ABOUT THIS TASK - Look through the data for the string "split". Copy every line where it is found.

INPUT DATA -
══════════════════════════════

(** *** Shortest paths (C7, C10) *)

Lemma min_distance_single (u : Z) (d : OpenDigraph.num) (h : heap) :
  OpenDigraph.num_ltb d OpenDigraph.Inf = true ->
  OpenDigraph.min_distance [(u, d)] [u] h = Done (Some u) h.
Proof.
  intro Hd.
  unfold OpenDigraph.min_distance, OpenDigraph.min_scan, OpenDigraph.lookup, bind.
  simpl. rewrite Z.eqb_refl. unfold ret. now rewrite Hd.
Qed.

Lemma dijkstra_to_source (fuel : nat) (self : ref) (u : Z) (h : heap) :
  OpenDigraph.dijkstra (S fuel) self u None (Some u) h
  = Done ([(u, OpenDigraph.Fin 0)], []) h.
Proof.
  unfold OpenDigraph.dijkstra. simpl. unfold bind.
  rewrite min_distance_single by reflexivity.
  simpl. now rewrite Z.eqb_refl.
Qed.

(** C7.  From a node to itself the path is the one-node path, in every
    graph and heap, as soon as the loop may run once.  On the chain
    0 -> 1 -> 2 -> 3 the shortest path from 0 to 3 is [0; 1; 2; 3] and
    [dijkstra] from 0 gives node 3 the distance 3, with or without the
    early exit at the target. *)
Theorem shortest_path_self_and_chain :
  (forall fuel self u h,
     OpenDigraph.shortest_path (S fuel) self u u h = Done [u] h) /\
  (forall fuel,
     run (gr <- chain4 ;; OpenDigraph.shortest_path (4 + fuel) gr 0 3)
     = Returned [0; 1; 2; 3]) /\
  (forall fuel,
     run (gr <- chain4 ;;
          r <- OpenDigraph.dijkstra (5 + fuel) gr 0 None None ;;
          ret (PyDict.get 3 (fst r)))
     = Returned (Some (OpenDigraph.Fin 3))) /\
  (forall fuel,
     run (gr <- chain4 ;;
          r <- OpenDigraph.dijkstra (4 + fuel) gr 0 None (Some 3) ;;
          ret (PyDict.get 3 (fst r)))
     = Returned (Some (OpenDigraph.Fin 3))).
Proof.
  split; [ | repeat split; intro fuel; vm_compute; reflexivity ].
  intros fuel self u h.
  unfold OpenDigraph.shortest_path, bind.
  rewrite dijkstra_to_source. simpl.
  now rewrite Z.eqb_refl.
Qed.

(** C10.  On the graph with the single edge 0 -> 1, [dijkstra(1)] in
    both-directions mode returns with the parent 0 written into the
    children dictionary of node 1, and the graph, well formed before the
    call, is not after it; on the chain 0 -> 1 -> 2 -> 3,
    [shortest_path(0, 3)] leaves node 1 with the extra child 0 and node 2
    with the extra child 1.  [neighbors] is the children dictionary itself,
    not a copy of it. *)
Theorem dijkstra_writes_parents_into_children :
  (forall fuel,
     run (gr <- edge01 ;;
          before <- OpenDigraph.children_of gr 1 ;;
          OpenDigraph.dijkstra (3 + fuel) gr 1 None None ;;;
          after <- OpenDigraph.children_of gr 1 ;;
          ret (before, after))
     = Returned ([], [(0, 1)])) /\
  (forall fuel,
     run (gr <- edge01 ;;
          before <- OpenDigraph.is_well_formed gr ;;
          OpenDigraph.dijkstra (3 + fuel) gr 1 None None ;;;
          after <- OpenDigraph.is_well_formed gr ;;
          ret (before, after))
     = Returned (true, false)) /\
  (forall fuel,
     run (gr <- chain4 ;;
          b1 <- OpenDigraph.children_of gr 1 ;;
          b2 <- OpenDigraph.children_of gr 2 ;;
          OpenDigraph.shortest_path (4 + fuel) gr 0 3 ;;;
          a1 <- OpenDigraph.children_of gr 1 ;;
          a2 <- OpenDigraph.children_of gr 2 ;;
          ret (b1, b2, (a1, a2)))
     = Returned ([(2, 1)], [(3, 1)], ([(2, 1); (0, 1)], [(3, 1); (1, 1)]))).
Proof.
  repeat split; intro fuel; vm_compute; reflexivity.
Qed.

(** *** Accessors on an absent id (C8) *)

Lemma select_nodes_skips (d : PyDict.t ref) (i : Z) (ids : list Z) :
  PyDict.get i d = None ->
  OpenDigraph.select_nodes d ids
  = OpenDigraph.select_nodes d (filter (fun j => negb (j =? i)) ids).
Proof.
  intro Habs.
  induction ids as [|j ids IH]; simpl; [reflexivity|].
  destruct (Z.eqb_spec j i) as [->|Hne]; simpl.
  - now rewrite Habs.
  - destruct (PyDict.get j d); now rewrite IH.
Qed.

(** C8, the claim as stated fails: on the graph with nodes 0 and 1,
    [get_nodes_by_ids([0, 5, 1])] returns the nodes 0 and 1 and raises
    nothing for the absent id 5. *)
Lemma get_nodes_by_ids_skips_absent_id :
  run (gr <- edge01 ;;
       ns <- OpenDigraph.get_nodes_by_ids gr [0; 5; 1] ;;
       map_M Node.get_id ns)
  = Returned [0; 1].
Proof. vm_compute; reflexivity. Qed.

Lemma select_nodes_spec (d : PyDict.t ref) (ids : list Z) :
  Forall2 (fun j r => PyDict.get j d = Some r)
    (filter (fun j => PyDict.contains j d) ids)
    (OpenDigraph.select_nodes d ids).
Proof.
  induction ids as [|j ids IH]; [constructor|].
  cbn [filter OpenDigraph.select_nodes]. unfold PyDict.contains.
  destruct (PyDict.get j d) as [r|] eqn:Hj; [|exact IH].
  constructor; [exact Hj | exact IH].
Qed.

══════════════════════════════

RESPONSE TO THIS TASK -
  split; [ | repeat split; intro fuel; vm_compute; reflexivity ].
  repeat split; intro fuel; vm_compute; reflexivity.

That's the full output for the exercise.